(** X12.  When a minibatch of users needs encoding and one of its history
    entries has no vector in [news2vector], the lookup raises [KeyError]
    and the run ends before [prediction.txt] is written to. *)
Theorem missing_history_id_aborts_run m d
    (st0 st : gmap string (vec F) * list (list string))
    (pre : list user_minibatch) (minibatch : user_minibatch) (rest : list user_minibatch)
    (news_list : list string) (x : string) :
  user_loop m d st0 pre = Ok st ->
  any_missing st.1 (mb_clicked_news_string minibatch) = true ->
  Forall (fun l => l <> []) (mb_clicked_news minibatch) ->
  news_list ∈ mb_clicked_news minibatch -> x ∈ news_list -> d !! x = None ->
  exists key,
    d !! key = None
    /\ user_loop m d st0 (pre ++ minibatch :: rest) = Err (KeyError key)
    /\ (forall svd_V directory h max_count,
          st0 = (∅, []) ->
          debias svd_V (news_loop m (∅, []) (news_dataloader directory)).1
                 (news_category directory) = Ok (h, d) ->
          user_dataloader directory = pre ++ minibatch :: rest ->
          evaluate m svd_V directory max_count = ([], Some (KeyError key))).
Proof.
  intros Hpre Hany Hne Hin Hx Hnone.
  destruct (stacks_missing d _ news_list x Hne Hin Hx Hnone) as [key [Hkey Herr]].
  assert (Hloop : user_loop m d st0 (pre ++ minibatch :: rest) = Err (KeyError key)).
  { assert (Hstep : user_step m d st minibatch = Err (KeyError key)).
    { unfold user_step. rewrite Hany, Herr. reflexivity. }
    unfold user_loop in *. rewrite foldlM_app, Hpre.
    unfold mbind at 1, result_bind at 1. cbn [foldlM].
    rewrite Hstep. reflexivity. }
  exists key. split; [exact Hkey |]. split; [exact Hloop |].
  intros svd_V directory h max_count -> Hd Hu.
  unfold evaluate. rewrite Hd, Hu, Hloop. reflexivity.
Qed.


Lemma remove_component_shape (v : vec F) (E : tensor2 F) :
  shape0 (remove_component v E) = shape0 E /\ shape1 (remove_component v E) = shape1 E
  /\ length (rows (remove_component v E)) = length (rows E).
Proof.
  unfold remove_component. cbn [shape0 shape1 rows].
  split; [reflexivity |]. split; [reflexivity |].
  rewrite length_zip_with, length_map. lia.
Qed.

Lemma remove_projections_shape (B E : tensor2 F) :
  shape0 (remove_projections B E) = shape0 E /\ shape1 (remove_projections B E) = shape1 E
  /\ length (rows (remove_projections B E)) = length (rows E).
Proof.
  unfold remove_projections. generalize (seq 0 (shape1 B)) as js. intros js. revert E.
  induction js as [| j js IH]; intros E; cbn [foldl]; [tauto |].
  destruct (IH (remove_component (column B j) E)) as [H0 [H1 H2]].
  destruct (remove_component_shape (column B j) E) as [G0 [G1 G2]].
  rewrite H0, H1, H2. tauto.
Qed.




(** X14.  A news id of the category table without a vector in [news2vector]
    makes [debias] raise [KeyError], and [evaluate] then ends with that
    exception and nothing written. *)
Theorem debias_rejects_unknown_id (svd_V : tensor2 F -> tensor2 F)
    (news2vector : gmap string (vec F)) (table : list (string * Z)) (k : string) :
  k ∈ map fst table -> news2vector !! k = None ->
  exists key,
    news2vector !! key = None
    /\ debias svd_V news2vector table = Err (KeyError key)
    /\ (forall m (directory : inputs news_attrs) max_count,
          (news_loop m (∅, []) (news_dataloader directory)).1 = news2vector ->
          news_category directory = table ->
          evaluate m svd_V directory max_count = ([], Some (KeyError key))).
Proof.
  intros Hin Hnone.
  destruct (mapM_getitem_missing news2vector (fun s => s) _ k Hin Hnone) as [key [Hkey Herr]].
  change (mapM (getitem news2vector) (map fst table) = Err (KeyError key)) in Herr.
  assert (Hd : debias svd_V news2vector table = Err (KeyError key)).
  { unfold debias. rewrite Herr. reflexivity. }
  exists key. split; [exact Hkey |]. split; [exact Hd |].
  intros m directory max_count Hstore Htable.
  unfold evaluate. rewrite Hstore, Htable, Hd. reflexivity.
Qed.

(** X15.  With an empty news table there is nothing to stack: [evaluate]
    ends with the [RuntimeError] of [torch.stack] and writes nothing,
    whatever the other inputs are. *)
Theorem evaluate_empty_news_table m (svd_V : tensor2 F -> tensor2 F)
    (directory : inputs news_attrs) (max_count : Z) :
  news_category directory = [] ->
  evaluate m svd_V directory max_count
  = ([], Some (RuntimeError "stack expects a non-empty TensorList")).
Proof. intros Htable. unfold evaluate. rewrite Htable. reflexivity. Qed.

End Phases.

Lemma missing_history_id_aborts_run_witness :
  exists key,
    ex_news2vector !! key = None
    /\ user_loop ex_model ex_news2vector (∅, [])
         ([] ++ UserMinibatch ["N1 N9"] [["N1"]; ["N9"]] :: [])
       = Err (KeyError key)
    /\ (forall svd_V directory h max_count,
          ((∅, []) : gmap string (vec PrimFloat.float) * list (list string)) = (∅, []) ->
          debias svd_V (news_loop ex_model (∅, []) (news_dataloader directory)).1
                 (news_category directory) = Ok (h, ex_news2vector) ->
          user_dataloader directory
          = [] ++ UserMinibatch ["N1 N9"] [["N1"]; ["N9"]] :: [] ->
          evaluate ex_model svd_V directory max_count = ([], Some (KeyError key))).
Proof.
  apply (missing_history_id_aborts_run ex_model ex_news2vector (∅, []) (∅, []) []
           (UserMinibatch ["N1 N9"] [["N1"]; ["N9"]]) [] ["N9"] "N9").
  - reflexivity.
  - reflexivity.
  - repeat constructor; discriminate.
  - right. left.
  - left.
  - reflexivity.
Defined.


Lemma debias_rejects_unknown_id_witness :
  exists key,
    ex_news2vector !! key = None
    /\ debias ex_svd_V ex_news2vector [("N1", 0%Z); ("N7", 0%Z)] = Err (KeyError key)
    /\ (forall (m : model PrimFloat.float unit) (directory : inputs unit) max_count,
          (news_loop m (∅, []) (news_dataloader directory)).1 = ex_news2vector ->
          news_category directory = [("N1", 0%Z); ("N7", 0%Z)] ->
          evaluate m ex_svd_V directory max_count = ([], Some (KeyError key))).
Proof.
  apply (debias_rejects_unknown_id ex_svd_V ex_news2vector
           [("N1", 0%Z); ("N7", 0%Z)] "N7").
  - right. left.
  - reflexivity.
Defined.
End num.

Declare Scope py_scope.
Delimit Scope py_scope with py.
Bind Scope py_scope with num.
Infix "+" := num.add : py_scope.
Infix "-" := num.sub : py_scope.
Infix "*" := num.mul : py_scope.
Infix "/" := num.truediv : py_scope.

(** [range(n)] *)
Definition range (n : nat) : list Z := Z.of_nat <$> seq 0 n.

(** ** Images: the calls made on a PIL canvas

    An image is recorded as the canvas it was created with and the sequence
    of [ImageDraw] calls applied to it; rasterisation is PIL's and is a
    function of this record. *)

Definition rgba : Set := Z * Z * Z * Z.

(** A colour argument is either an [(r, g, b)] tuple or a colour string. *)
Inductive color : Set :=
| ColorTuple (r g b : Z)
| ColorString (s : string).

Inductive font : Set :=
| FreeTypeFont (file : string) (size : Z)
| DefaultFont.

Definition point : Set := num * num.

Inductive draw_op : Set :=
| Polygon (xy : list point) (fill : rgba) (outline : color) (width : Z)
| Ellipse (xy : list num) (fill : rgba) (outline : color) (width : Z)
| Rectangle (xy : list num) (fill : rgba) (outline : color) (width : Z)
| Arc (xy : list num) (start stop : Z) (fill : color) (width : Z)
| Line (xy : list num) (fill : color) (width : Z)
| DrawText (xy : point) (s : string) (fill : color) (f : option font).

Record image : Set := Image {
  canvas_mode : string;
  canvas_size : Z * Z;
  canvas_background : rgba;
  canvas_ops : list draw_op
}.

(** [draw.<op>(...)]: the call is appended to the canvas. *)
Definition draw (img : image) (op : draw_op) : image :=
  {| canvas_mode := canvas_mode img; canvas_size := canvas_size img;
     canvas_background := canvas_background img;
     canvas_ops := canvas_ops img ++ [op] |}.
(** * tippspiel: scoring and ranking engine of [tipping/views.py]

    A shallow embedding of the point rules ([_outcome],
    [points_for_prediction], [bonus_points_for_user]) and of the
    computational core of the leaderboard view [tabelle] (pagination
    window, season totals, per-matchday points, ranks and rank deltas),
    followed by the properties the specification states about them.

    Conventions.  Python integers are [Z]; a nullable column is an
    [option]; a [dict] is a [gmap] and a [set] a [gset]; a [for] loop that
    updates local variables is a left fold of its body over the iterated
    list.  Timestamps are [Z] (any totally ordered clock will do). *)

From Stdlib Require Import ZArith Ascii String.
From stdpp Require Import gmap strings list sorting.

Local Open Scope Z_scope.

(** ** Rows of the tables the engine reads ([tipping/models.py]) *)

Record Tournament := {
  tournament_id : Z;
  season_start : option Z;
  autumn_champion : string;
  champion : string;
  first_coach_sacked : string;
  top_scorer : string;
  relegated_teams : string
}.

Record Match := {
  match_id : Z;
  match_tournament : Z;
  matchday : option Z;
  home_score : option Z;
  away_score : option Z
}.

Record Prediction := {
  pred_user_id : Z;
  pred_group : Z;
  pred_match_id : Z;
  pred_home : option Z;
  pred_away : option Z
}.

Record BonusPrediction := {
  bonus_user_id : Z;
  bonus_group : Z;
  bonus_tournament : Z;
  bonus_type : string;
  value : string
}.

Record User := {
  user_id : Z;
  username : string
}.

(** ** Scoring of one match *)

Module Scoring.

(** [(h > a) - (h < a)]: a Python [bool] is the integer 0 or 1. *)
Definition _outcome (h a : Z) : Z :=
  Z.b2z (h >? a) - Z.b2z (h <? a).

Definition points_for_prediction (m : Match) (pred : option Prediction) : Z :=
  match pred with
  | None => 0
  | Some p =>
    match home_score m, away_score m with
    | Some hs, Some as_ =>
      match pred_home p, pred_away p with
      | Some ph, Some pa =>
        if (ph =? hs) && (pa =? as_) then 4
        else if ph - pa =? hs - as_ then 3
        else if _outcome ph pa =? _outcome hs as_ then 2
        else 0
      | _, _ => 0
      end
    | _, _ => 0
    end
  end.

(** Relabelling home and away on a match and on a prediction. *)
Definition swap_match (m : Match) : Match :=
  {| match_id := match_id m; match_tournament := match_tournament m;
     matchday := matchday m;
     home_score := away_score m; away_score := home_score m |}.

Definition swap_pred (p : Prediction) : Prediction :=
  {| pred_user_id := pred_user_id p; pred_group := pred_group p;
     pred_match_id := pred_match_id p;
     pred_home := pred_away p; pred_away := pred_home p |}.

(** A match with result [hs:as_] and a prediction [ph:pa]; the other
    columns play no part in the score. *)
Definition played (hs as_ : Z) : Match :=
  {| match_id := 0; match_tournament := 0; matchday := None;
     home_score := Some hs; away_score := Some as_ |}.

Definition tip (ph pa : Z) : Prediction :=
  {| pred_user_id := 0; pred_group := 0; pred_match_id := 0;
     pred_home := Some ph; pred_away := Some pa |}.

End Scoring.

(** ** Season bonus predictions *)

Module Bonus.

(** Python strings are modelled as [string]s of 8-bit characters, which
    covers ASCII text: [str.strip()] removes the ASCII white space
    characters (code points 9-13 and 28-32) from both ends and
    [str.lower()] maps [A-Z] to [a-z]; characters above 127 are kept as
    they are. *)

Definition is_space (c : ascii) : bool :=
  let n := N_of_ascii c in
  (((9 <=? n) && (n <=? 13)) || ((28 <=? n) && (n <=? 32)))%N.

Definition lower_ascii (c : ascii) : ascii :=
  let n := N_of_ascii c in
  if ((65 <=? n) && (n <=? 90))%N then ascii_of_N (n + 32) else c.

Fixpoint lower (s : string) : string :=
  match s with
  | EmptyString => EmptyString
  | String c r => String (lower_ascii c) (lower r)
  end.

Fixpoint lstrip (s : string) : string :=
  match s with
  | EmptyString => EmptyString
  | String c r => if is_space c then lstrip r else s
  end.

Fixpoint rstrip (s : string) : string :=
  match s with
  | EmptyString => EmptyString
  | String c r =>
    match rstrip r with
    | EmptyString => if is_space c then EmptyString else String c EmptyString
    | r' => String c r'
    end
  end.

Definition strip (s : string) : string := rstrip (lstrip s).

(** [s.split(",")]: the pieces between the commas, the empty ones too. *)
Fixpoint split_comma (s : string) : list string :=
  match s with
  | EmptyString => [EmptyString]
  | String c r =>
    if Ascii.eqb c "," then EmptyString :: split_comma r
    else match split_comma r with
         | x :: xs => String c x :: xs
         | [] => [String c EmptyString]
         end
  end.

(** Truth value of a string: non-empty. *)
Definition truthy (s : string) : bool :=
  match s with EmptyString => false | _ => true end.

Definition _norm (s : string) : string := lower (strip s).

Definition real_herbst (t : Tournament) : string := _norm (autumn_champion t).
Definition real_meister (t : Tournament) : string := _norm (champion t).
Definition real_trainer (t : Tournament) : string := _norm (first_coach_sacked t).
Definition real_topscorer (t : Tournament) : string := _norm (top_scorer t).

Definition relegated_set (t : Tournament) : gset string :=
  list_to_set (filter (λ x, truthy x = true) (_norm <$> split_comma (relegated_teams t))).

Definition is_relegation_type (btype : string) : bool :=
  String.eqb btype "relegation1" || String.eqb btype "relegation2".

(** The state of the scoring loop: [pts] and [counted_relegations]. *)
Definition bonus_state : Type := Z * gset string.

(** One iteration of [for bp in preds]. *)
Definition bonus_step (t : Tournament) (st : bonus_state) (bp : BonusPrediction)
    : bonus_state :=
  let '(pts, counted_relegations) := st in
  let btype := bonus_type bp in
  let val := _norm (value bp) in
  if negb (truthy val) then st
  else if String.eqb btype "herbstmeister" && truthy (real_herbst t)
          && String.eqb val (real_herbst t)
  then (pts + 5, counted_relegations)
  else if String.eqb btype "meister" && truthy (real_meister t)
          && String.eqb val (real_meister t)
  then (pts + 5, counted_relegations)
  else if String.eqb btype "trainer_first" && truthy (real_trainer t)
          && String.eqb val (real_trainer t)
  then (pts + 5, counted_relegations)
  else if String.eqb btype "topscorer" && truthy (real_topscorer t)
          && String.eqb val (real_topscorer t)
  then (pts + 5, counted_relegations)
  else if is_relegation_type btype
          && negb (bool_decide (relegated_set t = ∅))
          && bool_decide (val ∈ relegated_set t)
  then
    if negb (bool_decide (val ∈ counted_relegations))
    then (pts + 5, {[val]} ∪ counted_relegations)
    else st
  else st.

Definition bonus_init : bonus_state := (0, ∅).

Definition bonus_points_for_user (t : Tournament) (preds : list BonusPrediction) : Z :=
  (foldl (bonus_step t) bonus_init preds).1.
(** * ModelTrainer: parameter masking, gradient oracle, minimum bracketing
      and Brent-style line minimisation

    A shallow embedding of [gptk/libgptk/optimisation/ModelTrainer.cpp].

    Conventions of the embedding.
    - A C++ [double] is an exact rational ([Q]): [+], [-], [*] and [/] by a
      non-zero divisor are exact; rounding and overflow are not represented.
      The division that can meet an exact zero under the constructor's
      options (the parabolic step of [bracketMinimum], on collinear
      points) has its IEEE-754 result, of the type [xdouble] below;
      elsewhere [x / 0] is [0], as in [Q] (a zero [epsilon]).
    - An IT++ [vec] is a [list Q], a mask is a [list bool].  An indexed read
      or write outside the vector, a sum of vectors of different sizes and a
      failed [assert] stop the call: outcome [Fault].
    - The trainer is a record of its fields; every member function is a
      function from the trainer to an outcome and the next trainer.
    - The [while] loops of [bracketMinimum] have no bound in the source;
      they take a fuel argument and the outcome [NoFuel] says that the loop
      was still running when the fuel ran out.
    - The two evaluation counters are integers without a bound; their
      declaration is in ModelTrainer.h.
    - Console output is not part of the state, except the rows of the
      gradient-check table, which [checkGradient] returns. *)

From Stdlib Require Import QArith Qabs Qround Lqa ZArith Lia.
From stdpp Require Import base list.

(** ** Numbers *)

Module Num.

Definition ltb (x y : Q) : bool := negb (Qle_bool y x).
Definition leb (x y : Q) : bool := Qle_bool x y.
Definition eqb (x y : Q) : bool := Qeq_bool x y.

(** IT++ [sign]: zero at zero. *)
Definition sign (x : Q) : Q :=
  if eqb x 0 then 0 else if ltb x 0 then -1 else 1.

Definition abs (x : Q) : Q := Qabs x.

Definition max (x y : Q) : Q := if ltb x y then y else x.

Lemma ltb_spec x y : reflect (x < y)%Q (ltb x y).
Proof.
  unfold ltb. destruct (Qle_bool y x) eqn:E; simpl; constructor.
  - apply Qle_bool_iff in E. lra.
  - assert (~ (y <= x)%Q) as N by (rewrite <- Qle_bool_iff; congruence). lra.
Qed.

Lemma leb_spec x y : reflect (x <= y)%Q (leb x y).
Proof.
  unfold leb. destruct (Qle_bool x y) eqn:E; constructor.
  - now apply Qle_bool_iff.
  - rewrite <- Qle_bool_iff. congruence.
Qed.


Lemma ltb_true x y : ltb x y = true <-> (x < y)%Q.
Proof. destruct (ltb_spec x y); split; intros; try done; lra. Qed.

Lemma ltb_false x y : ltb x y = false <-> (y <= x)%Q.
Proof. destruct (ltb_spec x y); split; intros; try done; lra. Qed.

Lemma leb_true x y : leb x y = true <-> (x <= y)%Q.
Proof. destruct (leb_spec x y); split; intros; try done; lra. Qed.

Lemma leb_false x y : leb x y = false <-> (y < x)%Q.
Proof. destruct (leb_spec x y); split; intros; try done; lra. Qed.

(** The result of a [double] expression that may be infinite or undefined. *)
Inductive xdouble : Type :=
  | Finite (q : Q)
  | PlusInf
  | MinusInf
  | NotANumber.

(** IEEE-754 [n / d]: a zero divisor (here always [+0.0]) gives an infinity
    of the sign of [n], and [0.0 / 0.0] is not a number. *)
Definition xdiv (n d : Q) : xdouble :=
  if eqb d 0 then
    if ltb 0 n then PlusInf else if ltb n 0 then MinusInf else NotANumber
  else Finite (n / d).

Definition xopp (x : xdouble) : xdouble :=
  match x with
  | Finite q => Finite (- q)
  | PlusInf => MinusInf
  | MinusInf => PlusInf
  | NotANumber => NotANumber
  end.

(** [x + y] with [y] finite. *)
Definition xplus (x : xdouble) (y : Q) : xdouble :=
  match x with
  | Finite q => Finite (q + y)
  | other => other
  end.

(** [y - x] and [x - y] with [y] finite. *)
Definition xrsub (y : Q) (x : xdouble) : xdouble := xplus (xopp x) y.
Definition xsub (x : xdouble) (y : Q) : xdouble := xplus x (- y).

Definition xmul (x y : xdouble) : xdouble :=
  match x, y with
  | Finite p, Finite q => Finite (p * q)
  | NotANumber, _ | _, NotANumber => NotANumber
  | Finite p, PlusInf | PlusInf, Finite p =>
      if ltb 0 p then PlusInf else if ltb p 0 then MinusInf else NotANumber
  | Finite p, MinusInf | MinusInf, Finite p =>
      if ltb 0 p then MinusInf else if ltb p 0 then PlusInf else NotANumber
  | PlusInf, PlusInf | MinusInf, MinusInf => PlusInf
  | PlusInf, MinusInf | MinusInf, PlusInf => MinusInf
  end.

(** [x > 0.0] and [x >= 0.0]: false on a value that is not a number. *)
Definition xpos (x : xdouble) : bool :=
  match x with
  | Finite q => ltb 0 q
  | PlusInf => true
  | MinusInf | NotANumber => false
  end.

Definition xnonneg (x : xdouble) : bool :=
  match x with
  | Finite q => leb 0 q
  | PlusInf => true
  | MinusInf | NotANumber => false
  end.

(** The value of a finite [double]; the callers read it only where a test
    has excluded the infinities and the undefined value. *)
Definition xvalue (x : xdouble) : Q :=
  match x with
  | Finite q => q
  | PlusInf | MinusInf | NotANumber => 0
  end.

(** A point strictly between two finite points is finite: the test
    [(p - u) * (u - q) > 0.0] fails on the infinities and on the undefined
    value. *)
Lemma between_finite (p q : Q) (u : xdouble) :
  xpos (xmul (xrsub p u) (xsub u q)) = true -> u = Finite (xvalue u).
Proof. destruct u; simpl; congruence. Qed.

End Num.

(** ** Vectors *)

Abbreviation vec := (list Q).

Definition vec_scale (lambda : Q) (v : vec) : vec := map (Qmult lambda) v.

(** [u + v]; IT++ requires equal sizes. *)
Definition vec_add (u v : vec) : option vec :=
  if decide (length u = length v) then Some (zip_with Qplus u v) else None.

(** ** The model interface *)

(** The abstract class [Optimisable]: the four member functions the trainer
    calls on its model. *)
Class Optimisable (M : Type) : Type := {
  objective : M -> Q;
  gradient : M -> vec;
  getParametersVector : M -> vec;
  setParametersVector : vec -> M -> M
}.

(** A model whose parameter vector is a plain stored value: what is set is
    what is read back, and nothing else is remembered of earlier vectors. *)
Class StoredParameters (M : Type) `{Optimisable M} : Prop := {
  get_set : forall (v : vec) (m : M),
    getParametersVector (setParametersVector v m) = v;
  set_get : forall m : M,
    setParametersVector (getParametersVector m) m = m;
  set_set : forall (v w : vec) (m : M),
    setParametersVector v (setParametersVector w m) = setParametersVector v m
}.

(** The simplest model: the state is the parameter vector itself. *)
Definition vecModel (obj : vec -> Q) (grad : vec -> vec) : Optimisable vec :=
  {| objective := obj;
     gradient := grad;
     getParametersVector := fun p => p;
     setParametersVector := fun v _ => v |}.

(** ** Constants of ModelTrainer.h *)

(** The macros [PHI], [CPHI], [TOL] and [TINY] are defined in
    ModelTrainer.h; the functions below take them as parameters. *)
Class Constants : Type := {
  PHI : Q;
  CPHI : Q;
  TOL : Q;
  TINY : Q
}.

(** Modelled from the spec: the values of the macros of ModelTrainer.h,
    which is not part of the sources at hand.  The spec names them (the
    golden ratio, its complement for step scaling, a tolerance factor and a
    small floor against division by near-zero); the numbers are those of
    the Netlab routines the source says it follows. *)
Definition netlab : Constants :=
  {| PHI := 16180339 # 10000000;
     CPHI := 1 - 1 / (16180339 # 10000000);
     TOL := 1 # 67108864;
     TINY := 1 # 10000000000 |}.

(** ** The trainer *)

Record ModelTrainer (M : Type) : Type := mkModelTrainer {
  model : M;
  display : bool;
  errorTolerance : Q;
  parameterTolerance : Q;
  gradientCheck : bool;
  analyticGradients : bool;
  functionEvaluations : Z;
  gradientEvaluations : Z;
  functionValue : Q;
  lineMinimiserIterations : Z;
  lineMinimiserParameterTolerance : Q;
  maskSet : bool;
  optimisationMask : list bool;
  epsilon : Q
}.

Arguments mkModelTrainer {M}.
Arguments model {M}.
Arguments display {M}.
Arguments errorTolerance {M}.
Arguments parameterTolerance {M}.
Arguments gradientCheck {M}.
Arguments analyticGradients {M}.
Arguments functionEvaluations {M}.
Arguments gradientEvaluations {M}.
Arguments functionValue {M}.
Arguments lineMinimiserIterations {M}.
Arguments lineMinimiserParameterTolerance {M}.
Arguments maskSet {M}.
Arguments optimisationMask {M}.
Arguments epsilon {M}.

(** The constructor [ModelTrainer::ModelTrainer(Optimisable& m)]. *)
Definition newModelTrainer {M} (m : M) : ModelTrainer M :=
  {| model := m;
     display := true;
     errorTolerance := 1 # 1000000;
     parameterTolerance := 1 # 10000;
     gradientCheck := true;
     analyticGradients := true;
     functionEvaluations := 0;
     gradientEvaluations := 0;
     functionValue := 0;
     lineMinimiserIterations := 10;
     lineMinimiserParameterTolerance := 1 # 10000;
     maskSet := false;
     optimisationMask := [];
     epsilon := 1 # 1000000 |}.

(** Field updates. *)
Definition with_model {M} (m : M) (t : ModelTrainer M) : ModelTrainer M :=
  mkModelTrainer m (display t) (errorTolerance t) (parameterTolerance t)
    (gradientCheck t) (analyticGradients t) (functionEvaluations t)
    (gradientEvaluations t) (functionValue t) (lineMinimiserIterations t)
    (lineMinimiserParameterTolerance t) (maskSet t) (optimisationMask t)
    (epsilon t).

Definition with_functionEvaluations {M} (n : Z) (t : ModelTrainer M)
  : ModelTrainer M :=
  mkModelTrainer (model t) (display t) (errorTolerance t)
    (parameterTolerance t) (gradientCheck t) (analyticGradients t) n
    (gradientEvaluations t) (functionValue t) (lineMinimiserIterations t)
    (lineMinimiserParameterTolerance t) (maskSet t) (optimisationMask t)
    (epsilon t).

Definition with_gradientEvaluations {M} (n : Z) (t : ModelTrainer M)
  : ModelTrainer M :=
  mkModelTrainer (model t) (display t) (errorTolerance t)
    (parameterTolerance t) (gradientCheck t) (analyticGradients t)
    (functionEvaluations t) n (functionValue t) (lineMinimiserIterations t)
    (lineMinimiserParameterTolerance t) (maskSet t) (optimisationMask t)
    (epsilon t).

Definition with_functionValue {M} (v : Q) (t : ModelTrainer M)
  : ModelTrainer M :=
  mkModelTrainer (model t) (display t) (errorTolerance t)
    (parameterTolerance t) (gradientCheck t) (analyticGradients t)
    (functionEvaluations t) (gradientEvaluations t) v
    (lineMinimiserIterations t) (lineMinimiserParameterTolerance t)
    (maskSet t) (optimisationMask t) (epsilon t).

(** ** Outcomes and the trainer monad *)

Inductive outcome (A : Type) : Type :=
  | Ret (a : A)
  | Fault
  | NoFuel.

Arguments Ret {A}.
Arguments Fault {A}.
Arguments NoFuel {A}.

Definition Trainer (M A : Type) : Type :=
  ModelTrainer M -> outcome (A * ModelTrainer M).

Definition ret {M A} (a : A) : Trainer M A := fun t => Ret (a, t).

Definition bind {M A B} (c : Trainer M A) (k : A -> Trainer M B)
  : Trainer M B :=
  fun t => match c t with
           | Ret (a, t') => k a t'
           | Fault => Fault
           | NoFuel => NoFuel
           end.

Definition fault {M A} : Trainer M A := fun _ => Fault.
Definition nofuel {M A} : Trainer M A := fun _ => NoFuel.

Definition gets {M A} (f : ModelTrainer M -> A) : Trainer M A :=
  fun t => Ret (f t, t).

Definition modify {M} (f : ModelTrainer M -> ModelTrainer M)
  : Trainer M unit :=
  fun t => Ret (tt, f t).

(** A partial pure step: [None] is a fault. *)
Definition lift {M A} (o : option A) : Trainer M A :=
  match o with
  | Some a => ret a
  | None => fault
  end.

Notation "x <- c ;; k" := (bind c (fun x => k))
  (at level 100, c at next level, right associativity).
Notation "c ;;; k" := (bind c (fun _ => k))
  (at level 100, right associativity).

(** ** Member functions *)

Section Members.

Context {M : Type} {OM : Optimisable M} {K : Constants}.

Local Open Scope Q_scope.

(** The loop of [setParameters]: [i] runs over the mask, [pos] over the
    supplied vector [p]; [maskedParameters] starts as a copy of the model's
    full vector. *)
Fixpoint setParameters_loop (mask : list bool) (i pos : nat)
    (p maskedParameters : vec) : option vec :=
  match mask with
  | [] => Some maskedParameters
  | true :: rest =>
      match p !! pos with
      | Some x =>
          if decide (i < length maskedParameters)%nat
          then setParameters_loop rest (S i) (S pos) p
                 (<[i := x]> maskedParameters)
          else None
      | None => None
      end
  | false :: rest => setParameters_loop rest (S i) pos p maskedParameters
  end.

##########

*PROBLEM TO WORK ON*.
Considering each line of the material above, count those with the word "Notation" and give only the number.

*ANSWER TO THIS TASK*.
2